I think a lot these days about, what do I really want to draw.
And that thought has been on going for awhile. What to photograph is so natural to me now that I do not think much to it, but for some reason, it is not the same with being in front of the empty sketchbook. I wonder what this means. I really wonder what is hindering me to draw something out of a blank page. I mean, is it that different from capturing that moment?
Fear is evident. It is the line that aligns between worldly security, and dreamy visions that I cannot just let go.
I dream about challenging myself in a new genre of art. Really, starting with a new fresh heart. And that seems easy because people tell me young, talented, and available, but that sounds easy when it's someone else's story. When it becomes my own, I am hesitant for the longest time, but my heart is kind of crystal clear what I really desire and want.
I really, really want to be honest with myself at least when I am trying to listen to my heart myself.
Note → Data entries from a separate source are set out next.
(** X2. A file that starts with the magic tag and whose version field is not
    1 is rejected with the unsupported-version ValueError, which carries the
    version read; six bytes have been read by then, in two reads, and the
    loading block of [main] fails in the same way. *)
Theorem read_header_unsupported_version (bs : list byte) :
  firstn 4 bs = FLWA ->
  6 <= Z.of_nat (length bs) ->
  le_decode (slice bs 4 6) <> 1 ->
  read_header (open_rb bs) =
    ({| contents := bs; pos := 6; reads := [(0, 4); (4, 2)] |},
     Raise (ValueError_UnsupportedVersion (le_decode (slice bs 4 6)))) /\
  main_load bs =
    ({| contents := bs; pos := 6; reads := [(0, 4); (4, 2)] |},
     Raise (ValueError_UnsupportedVersion (le_decode (slice bs 4 6)))).
Proof.
  intros Hmagic Hlen Hversion.
  assert (H : read_header (open_rb bs) =
    ({| contents := bs; pos := 6; reads := [(0, 4); (4, 2)] |},
     Raise (ValueError_UnsupportedVersion (le_decode (slice bs 4 6))))).
  { rewrite read_header_unfold.
    rewrite (bind_step _ _ _ _ _ (read_magic bs)).
    destruct (list_eq_dec byte_eq_dec (firstn 4 bs) FLWA) as [_ | N];
      [| contradiction].
    unfold after_magic_read, unpack_H.
    replace (Nat.min 4 (length bs)) with 4%nat by lia.
    change (Z.of_nat 4) with 4.
    erewrite bind_step by (apply read_unpack_at; lia).
    change (4 + 2) with 6.
    destruct (Z.eqb_spec (le_decode (slice bs 4 6)) 1) as [E | _];
      [contradiction |].
    reflexivity. }
  split; [exact H |].
  unfold main_load, load_animation. apply bind_raise. exact H.
Qed.

(** A header that was parsed had its 36 bytes of fields. *)
Lemma read_header_ok_length bs f' h :
  read_header (open_rb bs) = (f', Ok h) -> 36 <= Z.of_nat (length bs).
Proof.
  intros H. rewrite read_header_unfold in H.
  rewrite (bind_step _ _ _ _ _ (read_magic bs)) in H.
  destruct (list_eq_dec byte_eq_dec (firstn 4 bs) FLWA) as [_ | _];
    [| discriminate H].
  unfold unpack_H in H.
  apply bind_ok_inv in H. destruct H as (version & f1 & Hv & H).
  apply read_unpack_inv in Hv; [| lia]. destruct Hv as (_ & _ & ->).
  destruct (version =? 1); [| discriminate H].
  apply bind_ok_inv in H. destruct H as (flags & f2 & Hf & H).
  apply read_unpack_inv in Hf; [| lia]. destruct Hf as (_ & _ & ->).
  unfold read_header_fields, unpack_I, unpack_Q in H.
  apply bind_ok_inv in H. destruct H as (w & f3 & Hw & H).
  apply read_unpack_inv in Hw; [| lia]. destruct Hw as (_ & _ & ->).
  apply bind_ok_inv in H. destruct H as (hh & f4 & Hh & H).
  apply read_unpack_inv in Hh; [| lia]. destruct Hh as (_ & _ & ->).
  apply bind_ok_inv in H. destruct H as (d & f5 & Hd & H).
  apply read_unpack_inv in Hd; [| lia]. destruct Hd as (_ & _ & ->).
  apply bind_ok_inv in H. destruct H as (c & f6 & Hc & H).
  apply read_unpack_inv in Hc; [| lia]. destruct Hc as (_ & _ & ->).
  apply bind_ok_inv in H. destruct H as (n & f7 & Hn & H).
  apply read_unpack_inv in Hn; [| lia]. destruct Hn as (_ & _ & ->).
  apply bind_ok_inv in H. destruct H as (t & f8 & Ht & _).
  apply read_unpack_f_inv in Ht. destruct Ht as (Hl & _ & _).
  cbn [pos contents after_magic_read] in Hl.
  rewrite length_firstn, length_skipn in Hl. lia.
Qed.

(** After the magic tag and the version, [read_header] raises nothing but
    [struct.error]. *)
Lemma read_header_fields_errors c d :
  raises_only (fun e => exists a b, e = StructError a b)
    (read_header_fields c d).
Proof.
  unfold read_header_fields.
  repeat first
    [ apply raises_only_bind; [| intros ?]
    | apply raises_only_unpack; intros; eauto
    | apply raises_only_unpack_f; intros; eauto
    | apply raises_only_read; apply small_size; lia
    | apply raises_only_ret ].
Qed.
I hate regretting and looking back, and I am quite proud I have made decisions until now where I have never looked back. To make those decisions, it needs endurance and patience, and it is difficult. It is enduring the relationship that seems like that is killing me, it is being patient with a class that makes me realize I don't want to major in this anymore (laugh).
Maybe I am afraid to really draw, because it is so raw form of expression where I can see myself in a disarmed version; and that sometimes is horribly difficult. With camera, it is just so perfect in my hands now that I do my thing whether or not I feel good or bad that day. But with brushes, oil pastels, my status of heart in that right moment is apparent on the surface and it annoys me. The fact that I am not okay. The fact that I am constantly sometimes thinking of one thing over and over again making me emotional. That is why. I still struggle to open the sketchbook, but I decide I will. Again, and again.